My thought picture of the New York Times and some other dead tree publishers. Source: http://parkerlab.bio.uci.edu/pictures/photography%20pictures/bigthumbs/screenDead%20tree%20on%20Inyo%20crest.jpg
I am delighted I have four or five readers. One or two may take issue with my opinions. If I reached more people, I would have to deal with assertions, cat calls, and so-so vilifications. My specialist study Publishing on the Internet: A New Medium for a New Millennium (Infonortics, 1996) included this statement:
… Technology’s impact cannot be predicted. Small innovations and incremental improvements interact almost organically and behave in complex ways. the use of those technologies and the impact of those instrumental applications of what appear to be harmless inventions create a new type of information environment. this environment is not routinely recognized as a distinct construct almost in the way that a fish does not recognize water. Experts on electronic information are only beginning to come to grips with the rhetorical and syntactical rules of the network publishing information types. The social impact is not fully understood. the implications for commerce, education, medicine, and politics are not understood. Indeed many think it is business as usual. We do not know what will come next. Many aspects of digital life seem unpredictable. they are. It is the datasphere showing its true colors.
I suggest beet red as the new color to signify failure. Okay, tell me why I am wide of the mark even for an addled goose in rural Kentucky.
Stephen Arnold, December 24, 2008
Google and the Telcos: The Saga Continues
December 24, 2008
Earlier this year, Mercer Island Group and I held a series of briefings for telco executives. We reviewed Google’s considerable body of technology related to telephony. In those briefings, we encountered push back. Telcos did not understand what Google had been doing for seven or eight years. Furthermore, the telcos viewed the world of Google as one confined to looking up innocuous information on a free Web search with mostly meaningless advertisements sprinkled on the edges of the results. The Wall Street Journal reported that the GOOG allegedly communicated with some telcos to get a deal for high speed access for certain types of services. The story ran and Googzilla showed its fangs. But the story did not die. Now you can read more by Adam Lashinsky, editor at large, for Fortune Magazine, a dead tree output of the giant Time Warner. The digital version of the story “Google Wants Something for Nothing” here. I don’t subscribe to paper magazines anymore, so I can’t say if this CNN version is the whole enchilada or just the crumbs. The article runs down the Wall Street Journal’s story and takes more of a Google is doing something approach. For me the most interesting comment was:
The bottom line here isn’t the fine points of public policy. The main thing is attitude. The Web culture thinks things should be free. Internet access is a commodity. Music videos are for the taking.
You may want to read the story to get some insight into the perils of writing about Google and then rationalizing the differences between the “Web culture” and the dead tree crowd.
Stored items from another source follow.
(* ===== verification/LeaseReq.v ===== *)
(** * Lease messages

    [sam_process_lease_request] of src/src/fs/samfs/server.c and the handlers of the five
    lease operations. The block layer, truncation, staging and the host's file locks are
    an interface ([ReqCalls]). *)
From S2P Require Import Prelude Lease LeaseOps.

Definition EAGAIN : Z := 11.
Definition EPROTO : Z := 71.

(** [sam_map_t], the values used here. *)
Inductive map_flag : Type :=
| SAM_ALLOC_BITMAP | SAM_ALLOC_BLOCK | SAM_ALLOC_ZERO | SAM_WRITE_SPARSE.

(** [enum SPARSE_type] (src/src/fs/include/ioblk.h). *)
Definition SPARSE_nozero : Z := 1.
Definition SPARSE_zeroall : Z := 2.
Definition SPARSE_directio : Z := 3.
Definition SPARSE_noalloc : Z := 4.

(** The commands of a file lock request: cancel (0), query, and set. *)
Inductive frcmd : Type :=
| FR_CANCEL | F_HASREMOTELOCKS | F_GETLK | F_SETLK | F_SETLKW.

#[export] Instance frcmd_eq_dec : EqDecision frcmd.
Proof. solve_decision. Defined.

(** What the handlers call: [sam_map_block] (inode, errno, number of DAUs in the bit map),
    [sam_update_inode], [sam_client_allocate_append], [sam_server_truncate],
    [sam_proc_offline] with the flags around it, the host's [reclock] and [VOP_FRLOCK],
    and [sam_blkd_frlock_start]. *)
Class ReqCalls : Type := {
  rc_map_block : lnode -> Z -> Z -> map_flag -> lnode * Z * Z;
  rc_update_inode : lnode -> lnode * Z;
  rc_allocate_append : lnode -> lreq -> lnode * lreq * Z;
  rc_server_truncate : lnode -> lreq -> lnode * lreq * Z;
  rc_proc_offline : lnode -> lnode * Z;
  rc_reclock : lnode -> lreq -> frcmd -> Z;
  rc_blkd_frlock_start : lnode -> lreq -> Z;
  rc_has_remote_locks : lnode -> lreq -> Z
}.

(** They leave the lease table alone. *)
Definition keeps_table (n n' : lnode) : Prop :=
  ln_leases n' = ln_leases n /\ ln_ino n' = ln_ino n.

Class ReqCallsLaws `{ReqCalls} : Prop := {
  rc_map_keeps n o l f : keeps_table n (rc_map_block n o l f).1.1;
  rc_update_keeps n : keeps_table n (rc_update_inode n).1;
  rc_append_keeps n q : keeps_table n (rc_allocate_append n q).1.1;
  rc_truncate_keeps n q : keeps_table n (rc_server_truncate n q).1.1;
  rc_offline_keeps n : keeps_table n (rc_proc_offline n).1
}.

(** The operation of a message; the mask of all but the first is the field [ltype]. *)
Inductive lease_op : Type :=
| LEASE_get (t : LEASE_type)
| LEASE_remove (mask : Z)
| LEASE_reset (mask : Z)
| LEASE_relinquish (mask : Z)
| LEASE_extend (mask : Z)
| LEASE_unknown.

(** The message: operation, sender, whether a thread waits for the reply
    ([wait_flag <= SHARE_wait]), and for a file lock its command and whether it unlocks. *)
Record lmessage : Type := mkMsg {
  m_op : lease_op;
  m_ord : Z;
  m_wait : bool;
  m_cmd : frcmd;
  m_unlck : bool
}.

(** Of the inode and the mount point: mandatory locking, object file, preallocated file,
    and the ordinal of the server host. *)
Record genv : Type := mkGenv {
  g_mandlock : bool;
  g_object : bool;
  g_direct_map : bool;
  g_server_ord : Z
}.

Section Handlers.
Context `{LeaseCalls} `{ReqCalls} (env : lenv) (g : genv) (other : lst -> lst).

(** A call that replaces the inode. *)
Definition with_ip (n : lnode) : lst -> lst := on_ip (fun _ => n).

(** Lines 969-977 and 1107-1115: the reply after an allocation. *)
Definition allocated (actions error : Z) (s : lst) (q : lreq) : lst * lreq * Z :=
if error =? 0 then
  let q := set_q_sr_offset (q_offset q) (set_q_actions (Z.lor (q_actions q) actions) q) in
  let '(n, error) := rc_update_inode (set_updated (s_ip s)) in
  (with_ip n s, q, error)
else (s, q, error).

Definition get_write (ord : Z) (s : lst) (q : lreq) : lst * lreq * Z :=
let s := if e_mh_write env then s
         else on_ip (fun n => set_owners (ln_size_owner n) ord n) s in
if q_sparse q =? SPARSE_noalloc then (s, q, 0)
else if (q_sparse q =? SPARSE_zeroall) || (q_sparse q =? SPARSE_directio) then
  let '(n, error, daus) := rc_map_block (s_ip s) (q_offset q) (q_resid q) SAM_ALLOC_BITMAP in
  allocated (SR_STALE_INDIRECT ∣∣ SR_INVAL_PAGES) error (with_ip n s) (set_q_no_daus daus q)
else if (q_sparse q =? SPARSE_nozero) || q_directio q then
  let '(n, error, _) := rc_map_block (s_ip s) (q_offset q) (q_resid q) SAM_ALLOC_BLOCK in
  allocated (SR_STALE_INDIRECT ∣∣ SR_INVAL_PAGES) error (with_ip n s) (set_q_no_daus 0 q)
else (s, q, 0).

Definition get_stage (s : lst) (q : lreq) : lst * lreq * Z :=
if g_object g then (s, q, 0)
else let '(n, q, error) := rc_allocate_append (s_ip s) q in (with_ip n s, q, error).

Definition get_append (ord : Z) (s : lst) (q : lreq) : lst * lreq * Z :=
let first := negb (ln_size_owner (s_ip s) =? ord) in
let q := if first then set_q_actions (Z.lor (q_actions q) SR_FORCE_SIZE) q else q in
let q := if has_any (q_filemode q) FAPPEND && first
         then set_q_offset (ln_size (s_ip s)) q else q in
let s := on_ip (fun n => set_owners ord (ln_write_owner n) n) s in
if g_object g then (s, q, 0)
else if g_direct_map g || (ord =? g_server_ord g) then (s, q, 0)
else if q_offset q <? ln_size (s_ip s) then
  let '(n, error, _) := rc_map_block (s_ip s) (q_offset q) (ln_size (s_ip s) - q_offset q)
                          SAM_ALLOC_ZERO in
  let s := with_ip n s in
  if error =? 0 then get_stage s q else (s, q, error)
else get_stage s q.

Definition get_truncate (ord : Z) (s : lst) (q : lreq) : lst * lreq * Z :=
let '(n, q, error) := rc_server_truncate (s_ip s) q in
let '(s, act, rmv_err) :=
  sam_remove_lease env other ord (q_actions q) CL_TRUNCATE None (with_ip n s) in
(s, set_q_actions act q, if error =? 0 then rmv_err else error).

Definition get_mmap (ord : Z) (s : lst) (q : lreq) : lst * lreq * Z :=
if has_any (q_filemode q) FREAD then (s, q, 0)
else if q_sparse q =? 0 then (s, q, 0)
else if ord =? g_server_ord g then
  let '(n, error, _) := rc_map_block (s_ip s) (q_offset q) (q_resid q) SAM_WRITE_SPARSE in
  allocated SR_STALE_INDIRECT error (with_ip n s) (set_q_no_daus 0 q)
else
  let '(n, error, daus) := rc_map_block (s_ip s) (q_offset q) (q_resid q) SAM_ALLOC_BITMAP in
  allocated SR_STALE_INDIRECT error (with_ip n s)
    (if error =? 0 then set_q_no_daus daus q else q).

(** [sam_process_frlock_request]. What a request does to the host's locks and to the list
    of blocked ones is not part of the state; [F_SETLKW] stands for [F_SETLKW64] too. *)
Definition sam_process_frlock_request (ord : Z) (cmd : frcmd) (unlck is_get : bool)
  (s : lst) (q : lreq) : lst * lreq * Z :=
let q := set_q_granted 0 q in
let '(q, error) :=
  match cmd with
  | FR_CANCEL => (q, 0)
  | F_HASREMOTELOCKS => (q, rc_has_remote_locks (s_ip s) q)
  | _ =>
    let error := rc_reclock (s_ip s) q cmd in
    if (error =? EAGAIN) && bool_decide (cmd = F_SETLKW) then
      let error := rc_blkd_frlock_start (s_ip s) q in
      if error =? EAGAIN then (set_q_actions (Z.lor (q_actions q) SR_WAIT_LEASE) q, 0)
      else (q, error)
    else (q, error)
  end in
match cmd with
| F_GETLK | F_HASREMOTELOCKS => (s, q, error)
| _ =>
  if error =? 0 then
    if bool_decide (cmd = FR_CANCEL) || unlck then
      let '(s, act, error) := sam_remove_lease env other ord (q_actions q) CL_FRLOCK None s in
      (s, set_q_actions act q, error)
    else
      let '(s, q) := sam_record_lease env other ord LTYPE_frlock q false is_get s in (s, q, 0)
  else (s, q, error)
end.

(** [sam_process_get_lease]. *)
Definition sam_process_get_lease (t : LEASE_type) (m : lmessage) (s : lst) (q : lreq) :
  lst * lreq * Z :=
let ord := m_ord m in
if g_mandlock g then (s, q, EACCES)
else if decide (t = LTYPE_frlock) then
  sam_process_frlock_request ord (m_cmd m) (m_unlck m) true s q
else
  let '(s, q) := sam_record_lease env other ord t q (m_wait m) true s in
  if has_any (q_actions q) SR_WAIT_LEASE then (s, q, 0)
  else
    let '(s, q, error) :=
      match t with
      | LTYPE_write => get_write ord s q
      | LTYPE_append => get_append ord s q
      | LTYPE_stage => get_stage s q
      | LTYPE_truncate => get_truncate ord s q
      | LTYPE_mmap => get_mmap ord s q
      | _ => (s, q, 0)
      end in
    if error =? EDQUOT then
      let '(s, act, _) := sam_remove_lease env other ord (q_actions q) (lbit t) None s in
      (s, set_q_actions act q, error)
    else (s, q, error).

(** [sam_process_rm_lease]: generations are checked when the open lease is removed. *)
Definition sam_process_rm_lease (mask : Z) (m : lmessage) (s : lst) (q : lreq) :
  lst * lreq * Z :=
let gens := if has_any mask CL_OPEN then Some (q_gen q) else None in
let '(s, act, error) := sam_remove_lease env other (m_ord m) (q_actions q) mask gens s in
(s, set_q_actions act q, error).

(** A turn of the loop of [sam_process_reset_lease]. *)
Definition reset_type (ord mask : Z) (sq : lst * lreq) (t : LEASE_type) : lst * lreq :=
if has_any mask (lbit t) then
  let '(s, q) := sam_record_lease env other ord t sq.2 false false sq.1 in
  match t with
  | LTYPE_append => (on_ip (fun n => set_owners ord (ln_write_owner n) n) s, q)
  | LTYPE_write =>
    if e_mh_write env then (s, q)
    else (on_ip (fun n => set_owners (ln_size_owner n) ord n) s, q)
  | _ => (s, q)
  end
else sq.

(** [sam_process_reset_lease]. *)
Definition sam_process_reset_lease (mask : Z) (m : lmessage) (s : lst) (q : lreq) :
  lst * lreq * Z :=
let '(s, q, error) :=
  if has_any mask CL_FRLOCK then
    sam_process_frlock_request (m_ord m) (m_cmd m) (m_unlck m) false s q
  else
    let '(s, q) := fold_left (reset_type (m_ord m) (Z.land mask (~~ CL_STAGE))) all_ltypes (s, q) in
    if has_any mask CL_STAGE then
      let '(n, error) := rc_proc_offline (s_ip s) in (with_ip n s, q, error)
    else (s, q, 0) in
(on_ip mark_changed s, set_q_actions 0 q, error).

(** [sam_process_relinquish_lease]. *)
Definition sam_process_relinquish_lease (mask : Z) (m : lmessage) (s : lst) (q : lreq) :
  lst * lreq * Z :=
let '(s, act, error) :=
  sam_remove_lease env other (m_ord m) (q_actions q) mask (Some (q_gen q)) s in
(s, set_q_actions act q, error).

(** [sam_process_extend_lease]. *)
Definition sam_process_extend_lease (mask : Z) (m : lmessage) (s : lst) (q : lreq) :
  lst * lreq * Z :=
let '(s, error) := sam_extend_lease env (m_ord m) mask q s in (s, q, error).

(** [sam_process_lease_request]. *)
Definition sam_process_lease_request (m : lmessage) (s : lst) (q : lreq) : lst * lreq * Z :=
let q := set_q_sr_offset 0 (set_q_actions 0 q) in
match m_op m with
| LEASE_get t => sam_process_get_lease t m s q
| LEASE_remove mask => sam_process_rm_lease mask m s q
| LEASE_reset mask => sam_process_reset_lease mask m s q
| LEASE_relinquish mask =>
  if e_failover env then (s, q, EBUSY) else sam_process_relinquish_lease mask m s q
| LEASE_extend mask =>
  if e_failover env then (s, q, EBUSY) else sam_process_extend_lease mask m s q
| LEASE_unknown => (s, q, EPROTO)
end.
End Handlers.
My thought is that neither the telcos nor outfits like New York magazine publishers have a solid understanding of the scope of Google’s services and their implications for companies with business models that no longer work very well. I want to see what the New Year brings.
Stephen Arnold, December 24, 2008
Oracle and Firefox: Avoid
December 24, 2008
Network World ran a story called “Simple Workaround for a Huge Problem with Oracle Applications.” The item is the work of Curt Monash in A World of Bytes. Mr. Monash reported that Firefox does not work with Oracle applications. The solution is to use Internet Explorer. You can read his story here. Beyond Search suggests giving Mr. Monash’s fix a try. If you have mission critical Firefox add ins, you may have to use two browsers. If a reader is able to get Firefox to play nice with Oracle applications, let me know.